Got the Husqvarna weedeater back from Pat yesterday, and it ran okay for about an hour... then it died mysteriously... Sigh... this was the longest that it has run since I got here. When we first met it was in about ten different pieces. Apparently Eddie had put a blade on it, (not meant for a blade) and it vibrated everything loose, stripped bolts out of their threads, busted off fuel lines and generally fucked things up. I replaced the gear head and retapped threads but couldn't get the recoil starter figured. Pat thought it was missing a Pawl, and I went to get a replacement part. At the store the guy told me that it only needed one Pawl, but ours was broken. I bought a replacement, their last in stock. I left it at Pat's as he had the thing in many different pieces, he took the carb apart and cleaned it out etc...
But he wasn't around when I delivered the parts, so I couldn't explain to him that we only need the one. He tried to install it as per his original diagnosis, and broke the only one on the island... After a week or so he managed to fabricate a new one. He reassembled the thing, tuned it up and I got it yesterday.
Not sure why it is still dying, but it might be that the clutch was damaged 2 years ago... I don't know... Thing is, if it gets bogged down at all, it sort of stutters, and then quits as though it has siezed up. It also seems to get really hot, but then these things do get pretty hot...
Anyway, I think it will do okay for a path trimmer, if it is mollycoddled along. It isn't the high powered brushwhacking fiend that we had... SOoner or later we will want another big one, but I don't see us being able to afford one in the near future.

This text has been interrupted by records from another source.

Lemma step_updates_tracked_entries_witness :
  let self := init_default tracked_model in
  let m := trained_model in
  let d := decay_value self (optimization_step self) in
  exists self',
    step self m = Ok self'
    /\ decay self' = d
    /\ (forall k p old, (k, p) ∈ named_parameters m ->
          averaged_model self !! k = Some old ->
          averaged_model self' !! k
          = Some (if requires_grad p then blend d old (data p) else data p))
    /\ (forall k b old, (k, b) ∈ named_buffers m ->
          averaged_model self !! k = Some old ->
          averaged_model self' !! k = Some b)
    /\ (forall k, k ∉ (named_parameters m).*1 -> k ∉ (named_buffers m).*1 ->
          averaged_model self' !! k = averaged_model self !! k).
Proof.
  apply (step_updates_tracked_entries (init_default tracked_model) trained_model).
  - simpl. lra.
  - exact unique_names_trained.
  - exact same_shapes_trained.
Defined.

(** X12.  Any sequence of calls of [step], on live models with unique
    names whose shapes match the shadow the sequence starts from, runs to
    the end when [inv_gamma] is positive: the counter has advanced by the
    number of calls and the shadow has the names and shapes it started
    with. *)
Theorem steps_count_and_keep_layout (self : EMAModel) (ms : list Model) :
  0 < inv_gamma self ->
  Forall (fun m => unique_names m /\ same_shapes (averaged_model self) m) ms ->
  exists self',
    steps self ms = Ok self'
    /\ optimization_step self'
       = (optimization_step self + Z.of_nat (length ms))%Z
    /\ (forall k, averaged_model self !! k = None ->
                  averaged_model self' !! k = None)
    /\ (forall k old, averaged_model self !! k = Some old ->
          exists new, averaged_model self' !! k = Some new
                      /\ length new = length old).
Proof.
  intros Hg Hall.
  destruct (steps_spec ms self Hg Hall) as (self' & Hrun & Hc & _ & Hno & Hk).
  exists self'. split; [assumption|]. split; [assumption|].
  split; [exact Hno | exact Hk].
Qed.

Lemma steps_count_and_keep_layout_witness :
  let self := init_default tracked_model in
  let ms := [trained_model; grown_model; trained_model] in
  exists self',
    steps self ms = Ok self'
    /\ optimization_step self'
       = (optimization_step self + Z.of_nat (length ms))%Z
    /\ (forall k, averaged_model self !! k = None ->
                  averaged_model self' !! k = None)
    /\ (forall k old, averaged_model self !! k = Some old ->
          exists new, averaged_model self' !! k = Some new
                      /\ length new = length old).
Proof.
  apply (steps_count_and_keep_layout (init_default tracked_model)
           [trained_model; grown_model; trained_model]).
  - simpl. lra.
  - apply List.Forall_cons;
      [split; [exact unique_names_trained | exact same_shapes_trained]|].
    apply List.Forall_cons;
      [split; [exact unique_names_grown | exact same_shapes_grown]|].
    apply List.Forall_cons;
      [split; [exact unique_names_trained | exact same_shapes_trained]|].
    apply List.Forall_nil.
Defined.

(** X13.  With the default arguments the first two calls of [step] both
    run with decay 0: after the second call every trainable entry of the
    shadow equals the weights of the second live model, whatever the
    first one was.  Averaging starts with the third call, whose decay
    is positive. *)
Theorem second_step_still_copies (m0 m1 m2 : Model) :
  unique_names m1 -> unique_names m2 ->
  same_shapes (state_dict m0) m1 -> same_shapes (state_dict m0) m2 ->
  exists e1 e2 d3,
    step (init_default m0) m1 = Ok e1
    /\ step e1 m2 = Ok e2
    /\ decay e1 = 0 /\ decay e2 = 0
    /\ (forall k p old, (k, p) ∈ named_parameters m2 ->
          requires_grad p = true ->
          state_dict m0 !! k = Some old ->
          averaged_model e2 !! k = Some (data p))
    /\ get_decay e2 (optimization_step e2) = Ok d3
    /\ 0 < d3.
Proof.
  intros Hu1 Hu2 Hs1 Hs2.
  assert (Hg0 : 0 < inv_gamma (init_default m0)) by (simpl; lra).
  destruct (step_spec (init_default m0) m1 _
              (get_decay_value (init_default m0) _ Hg0) Hu1 Hs1)
    as (e1 & Hrun1 & _ & Hd1 & _).
  destruct (step_invariants _ _ _ Hrun1)
    as (Hc1 & _ & (Hua1 & Hig1 & Hpw1 & Hmn1 & Hmx1) & Hno1 & Hk1).
  cbn in Hc1, Hua1, Hig1, Hpw1, Hmn1, Hmx1, Hd1.
  assert (Hg1 : 0 < inv_gamma e1) by (rewrite Hig1; lra).
  assert (Hs2' : same_shapes (averaged_model e1) m2)
    by now apply (same_shapes_kept (state_dict m0)).
  destruct (step_spec e1 m2 _ (get_decay_value e1 _ Hg1) Hu2 Hs2')
    as (e2 & Hrun2 & _ & Hd2 & Hpar2 & _).
  destruct (step_invariants _ _ _ Hrun2)
    as (Hc2 & _ & (Hua2 & Hig2 & Hpw2 & Hmn2 & Hmx2) & _).
  assert (Hz1 : decay_value e1 (optimization_step e1) = 0).
  { unfold decay_value, running_step. rewrite Hc1, Hua1. reflexivity. }
  assert (Hg2 : 0 < inv_gamma e2) by (rewrite Hig2; assumption).
  exists e1, e2, (decay_value e2 (optimization_step e2)).
  split; [assumption|]. split; [assumption|].
  split; [exact Hd1|]. split; [now rewrite Hd2|].
  split; [|split; [now apply get_decay_value|]].
  - intros k p old Hkp Hrg Hold.
    destruct (Hk1 k old Hold) as (old1 & Hold1 & _).
    rewrite (Hpar2 k p old1 Hkp Hold1), Hz1. unfold updated. rewrite Hrg.
    rewrite blend_zero; [reflexivity|].
    destruct Hs2' as [Hsp _]. eauto.
  - unfold decay_value, running_step.
    rewrite Hc2, Hc1, Hua2, Hua1, Hig2, Hig1, Hpw2, Hpw1, Hmn2, Hmn1, Hmx2, Hmx1.
    change (Z.max 0 (0 + 1 + 1 - 0 - 1)) with 1%Z. cbn [Z.leb Z.compare].
    assert (Hlt : Rpower (1 + 1 / 1) (- (2 / 3)) < 1).
    { pose proof (Rpower_lt (1 + 1 / 1) (- (2 / 3)) 0 ltac:(lra) ltac:(lra))
        as Hpw.
      rewrite Rpower_O in Hpw by lra. exact Hpw. }
    unfold clamp. apply Rlt_le_trans with
      (Rmin (1 - Rpower (1 + 1 / 1) (- (2 / 3))) 0.9999); [|apply Rmax_r].
    apply Rmin_glb_lt; lra.
Qed.

Lemma second_step_still_copies_witness :
  exists e1 e2 d3,
    step (init_default tracked_model) grown_model = Ok e1
    /\ step e1 trained_model = Ok e2
    /\ decay e1 = 0 /\ decay e2 = 0
    /\ (forall k p old, (k, p) ∈ named_parameters trained_model ->
          requires_grad p = true ->
          state_dict tracked_model !! k = Some old ->
          averaged_model e2 !! k = Some (data p))
    /\ get_decay e2 (optimization_step e2) = Ok d3
    /\ 0 < d3.
Proof.
  apply (second_step_still_copies tracked_model grown_model trained_model).
  - exact unique_names_grown.
  - exact unique_names_trained.
  - exact same_shapes_grown.
  - exact same_shapes_trained.
Defined.

(** X15.  For any settings with a positive [inv_gamma], a non-negative
    [power] and [0 <= min_value <= max_value], [get_decay] returns a
    decay in [[0, max_value]] at every step; it is 0 up to step
    [update_after_step + 1] (where [min_value] is ignored) and at least
    [min_value] afterwards; and it never decreases as the step grows. *)
Theorem get_decay_bounded_and_monotone (self : EMAModel) :
  0 < inv_gamma self -> 0 <= power self ->
  0 <= min_value self -> min_value self <= max_value self ->
  (forall s, exists d,
      get_decay self s = Ok d
      /\ 0 <= d <= max_value self
      /\ ((s <= update_after_step self + 1)%Z -> d = 0)
      /\ ((update_after_step self + 1 < s)%Z -> min_value self <= d))
  /\ (forall s1 s2 d1 d2, (s1 <= s2)%Z ->
        get_decay self s1 = Ok d1 -> get_decay self s2 = Ok d2 -> d1 <= d2).
Proof.
  intros Hg Hp H0 Hle. split.
  - intros s. exists (decay_value self s).
    split; [now apply get_decay_value|].
    split; [now apply decay_value_bounds|].
    unfold decay_value, running_step. split; intros Hs.
    + destruct (Z.leb_spec (Z.max 0 (s - update_after_step self - 1)) 0);
        [reflexivity | lia].
    + destruct (Z.leb_spec (Z.max 0 (s - update_after_step self - 1)) 0);
        [lia|]. unfold clamp. apply Rmax_l.
  - intros s1 s2 d1 d2 Hs E1 E2.
    rewrite get_decay_value in E1, E2 by assumption.
    injection E1 as <-. injection E2 as <-.
    now apply decay_value_mono.
Qed.

Lemma get_decay_bounded_and_monotone_witness :
  let self := init empty_model 10 2 (3 / 4) 0.1 0.999 in
  (forall s, exists d,
      get_decay self s = Ok d
      /\ 0 <= d <= max_value self
      /\ ((s <= update_after_step self + 1)%Z -> d = 0)
      /\ ((update_after_step self + 1 < s)%Z -> min_value self <= d))
  /\ (forall s1 s2 d1 d2, (s1 <= s2)%Z ->
        get_decay self s1 = Ok d1 -> get_decay self s2 = Ok d2 -> d1 <= d2).
Proof.
  apply (get_decay_bounded_and_monotone
           (init empty_model 10 2 (3 / 4) 0.1 0.999)); simpl; lra.
Defined.

(** X16.  [inv_gamma = 0] makes every call fail: the warm-up value is
    computed before the test on the step, so [get_decay] raises
    [ZeroDivisionError] even at the steps where it would return 0, and
    [step] raises with it. *)
Theorem zero_inv_gamma_always_raises (self : EMAModel) (m : Model) (s : Z) :
  inv_gamma self = 0 ->
  get_decay self s = Raise ZeroDivisionError
  /\ step self m = Raise ZeroDivisionError.
Proof.
  intros Hg. split; [now apply get_decay_zero_inv_gamma|].
  unfold step. now rewrite get_decay_zero_inv_gamma.
Qed.

Lemma zero_inv_gamma_always_raises_witness :
  get_decay (init tracked_model 0 0 (2 / 3) 0 0.9999) 0
    = Raise ZeroDivisionError
  /\ step (init tracked_model 0 0 (2 / 3) 0 0.9999) trained_model
    = Raise ZeroDivisionError.
Proof.
  apply (zero_inv_gamma_always_raises
           (init tracked_model 0 0 (2 / 3) 0 0.9999) trained_model 0).
  reflexivity.
Defined.

(** X30.  With a positive [inv_gamma] and unique live names, [step]
    returns exactly when the shapes fit: every live parameter the shadow
    shares a name with has the shadow tensor's size or a single entry,
    and every shared buffer has the shadow buffer's size.  Otherwise it
    raises a [RuntimeError].  A single entry [v] is broadcast: a
    trainable shadow tensor becomes [a * d + v * (1 - d)] entry by
    entry, a frozen one is filled with [v]. *)
Theorem step_returns_iff_shapes_fit (self : EMAModel) (m : Model) :
  0 < inv_gamma self -> unique_names m ->
  let d := decay_value self (optimization_step self) in
  ((exists self', step self m = Ok self')
   <-> shapes_fit (averaged_model self) m)
  /\ (~ shapes_fit (averaged_model self) m ->
      step self m = Raise RuntimeError)
  /\ (forall self' k p old v,
        step self m = Ok self' ->
        (k, p) ∈ named_parameters m ->
        averaged_model self !! k = Some old ->
        data p = [v] ->
        averaged_model self' !! k
        = Some (if requires_grad p
                then map (fun a => a * d + v * (1 - d)) old
                else repeat v (length old))).
Proof.
  intros Hg Hu d.
  pose proof (get_decay_value self (optimization_step self) Hg) as Hd.
  fold d in Hd.
  assert (Hiff : (exists self', step self m = Ok self')
                 <-> shapes_fit (averaged_model self) m).
  { split.
    - intros [self' Hrun]. exact (step_ok_shapes_fit self self' m Hu Hrun).
    - intros Hfit.
      destruct (step_spec_broadcast self m d Hd Hu Hfit) as (self' & Hrun & _).
      eauto. }
  split; [exact Hiff|]. split.
  - intros Hno. destruct (step_fails self m d Hd) as [Hok|Hraise];
      [|exact Hraise].
    exfalso. apply Hno, Hiff, Hok.
  - intros self' k p old v Hrun Hkp Hold Hv.
    assert (Hfit : shapes_fit (averaged_model self) m)
      by (apply Hiff; eauto).
    destruct (step_spec_broadcast self m d Hd Hu Hfit)
      as (self'' & Hrun' & _ & _ & Hpar & _).
    assert (self'' = self') by congruence. subst self''.
    rewrite (Hpar k p old Hkp Hold). unfold updated_from.
    rewrite Hv, expanded_single, blend_repeat. reflexivity.
Qed.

So, I whacked the tracks in the gulch, and felt a lot better to have fulfilled that responsibility for the first time in a while...

I had hoped to whack down the grasses that had come up in the cacao field area but over lunch we talked about how with it so dry we should really go after as much mulch as we can. So, I got the tractor out and put it through its paces... Slashed a big swathe above the buses and the dollhouse... Realised what a whole lot of work it will be to rake it all up, and got to thinking about fabricating some sort of rake.
I think I can use a bunch of recycled stuff from around the place, in conjunction with the armature from the mower. It will be an awesome labour saver if I can get it to work. Kind of a pain to dismantle the mower every time we want to use the rake, but better to spend an hour doing that than 8 hours pulling on a rake.

I took the red devil up to the top paddock and picked up another load of mulch for the barn garden. There is maybe one more small load left up there, which with the one Bach and I got the idea makes about 3 loads we have taken from there...

Friday, December 30, 2005

installed the new thermocouple on the aquastar and now we're burning less gas to get our hotwater. but of course, you wonder, why burn gas at all?
feel free to answer these questions on the blog]

--if an acre is 4047 square meters, how many runs with your truck does it take to get enough cardboard to cover an acre? How long does each run last (hours)?

I guess it takes an hour and a half to drive to haiku recycling, climb into the newspaper bin and pull out a ford aerostar van load of newspapers... the vanload might cover something miniscule like a 20th of an acre? Of course, other elements required are mulch of some kind to hold down the newspaper and disguise its papier mache appearance. You also need fairly large volumes of water with which to soak the paper...
another option is large pieces of cardboard, and identifying reliable sources of large pieces of cardboard is something we would like to do. bicycle stores have large boxes, as do appliance stores etc... possibly even contacting the recyclers themselves might be an option... or having a big enough truck to provide a recycling service for a few business with the right kind of cellulose to dispose of...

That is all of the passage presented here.